- _What the task asks_: Starting with the line that contains "Context (realloc_ok : Z" and stopping after the line that contains "-> Prop) (D", copy the entries below exactly. Include nothing else.

- _Available data_:
-=-=-=-=-
(* ===== verification/RegexLang.v ===== *)
(** What compiled programs read and do: the paths of a program that h_regex_compile
    makes of a parser read exactly the strings of the language of the parser's
    combinators (DesugarLang), with traces of the effect of its code on the stack
    (RegexStack), and what h_rvm_run__m accepts is among them. The byte machine
    finds some of the paths only (RegexDefects). *)

From S2P Require Import Prelude Stream Charset CArray Token Parser Validity SArray Regex RegexVM RegexCompile.
From S2P Require Import Desugar Grammar DesugarWf DesugarLang FirstFacts Consumed RegexStack RegexSeg.

Section Compile.
Context (input : list Z) (Hbytes : Forall (fun c => 0 <= c < 256) input).
Context (realloc_ok : Z -> bool) (store : list HParser).
Local Abbreviation describes := (describes input store).

(** The finished program has the instructions of [p] from [lo] to [hi], and its
    actions. *)
Definition same (F p : HRVMProg) (lo hi : Z) : Prop :=
  (forall i, lo <= i < hi -> pr_insns F !! Z.to_nat i = pr_insns p !! Z.to_nat i) /\
  pr_actions p `prefix_of` pr_actions F.

(** The stretch is code for [D]. *)
Definition codes (F : HRVMProg) (lo hi : Z) (D : denot) : Prop :=
  exists R, describes F R D /\ seg F input lo hi R.

(** To [p], code of the property [X] is added, when the addresses fit in 16 bits
    at the end; code for [D]. *)
Record adds (p p' : HRVMProg) (X : HRVMProg -> Z -> Z -> Prop) : Prop := {
  ad_keeps : same p' p 0 (pr_length p);
  ad_codes : forall F, same F p' (pr_length p) (pr_length p') -> X F (pr_length p) (pr_length p');
}.
Record grown (p p' : HRVMProg) (X : HRVMProg -> Z -> Z -> Prop) : Prop := {
  gr_le : pr_length p <= pr_length p';
  gr_adds : pr_length p' < 65536 -> adds p p' X;
}.
Definition emitted (p p' : HRVMProg) (D : denot) : Prop := grown p p' (fun F lo hi => codes F lo hi D).

Definition makes {A} (m : R A) (Q : A -> Prop) (D : denot) : Prop :=
  forall p a p', m p = Ok (a, p') -> Q a /\ emitted p p' D.

(** ** Stretches *)

Lemma codes_le F lo hi D D' : D ⊑ᵈ D' -> codes F lo hi D -> codes F lo hi D'.
Proof. intros HD (R & HR & Hs). exists R. split; [by eapply describes_le|done]. Qed.

Lemma codes_seq F lo mid hi D D' : codes F lo mid D -> codes F mid hi D' -> codes F lo hi (d_cat D D').
Proof.
  intros (R & HR & HsR) (S & HS & HsS). exists (r_comp R S).
  split; [by apply describes_comp|by eapply seg_seq].
Qed.

Lemma same_sub F p lo hi lo' hi' : same F p lo hi -> lo <= lo' -> hi' <= hi -> same F p lo' hi'.
Proof. intros [H Ha] Hlo Hhi. split; [|done]. intros i Hi. apply H. lia. Qed.

Lemma same_refl p lo hi : same p p lo hi.
Proof. done. Qed.
Lemma same_trans F p q lo hi : same F p lo hi -> same p q lo hi -> same F q lo hi.
Proof. intros [H1 A1] [H2 A2]. split; [|by etrans]. intros i Hi. by rewrite H1, H2. Qed.

Lemma same_insn F p lo hi i o a : same F p lo hi -> lo <= i < hi -> insn_at p i o a -> insn_at F i o a.
Proof. intros [H _] Hi [Hi0 E]. split; [done|]. by rewrite H. Qed.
-=-=-=-=-
- _Reply_:
Context (realloc_ok : Z -> bool) (store : list HParser).
Local Abbreviation describes := (describes input store).

(** The finished program has the instructions of [p] from [lo] to [hi], and its
    actions. *)
Definition same (F p : HRVMProg) (lo hi : Z) : Prop :=
  (forall i, lo <= i < hi -> pr_insns F !! Z.to_nat i = pr_insns p !! Z.to_nat i) /\
  pr_actions p `prefix_of` pr_actions F.

(** The stretch is code for [D]. *)
Definition codes (F : HRVMProg) (lo hi : Z) (D : denot) : Prop :=
  exists R, describes F R D /\ seg F input lo hi R.

(** To [p], code of the property [X] is added, when the addresses fit in 16 bits
    at the end; code for [D]. *)
Record adds (p p' : HRVMProg) (X : HRVMProg -> Z -> Z -> Prop) : Prop := {
  ad_keeps : same p' p 0 (pr_length p);
  ad_codes : forall F, same F p' (pr_length p) (pr_length p') -> X F (pr_length p) (pr_length p');
}.
Record grown (p p' : HRVMProg) (X : HRVMProg -> Z -> Z -> Prop) : Prop := {
  gr_le : pr_length p <= pr_length p';
  gr_adds : pr_length p' < 65536 -> adds p p' X;
}.
Definition emitted (p p' : HRVMProg) (D : denot) : Prop := grown p p' (fun F lo hi => codes F lo hi D).

Definition makes {A} (m : R A) (Q : A -> Prop) (D : denot) : Prop :=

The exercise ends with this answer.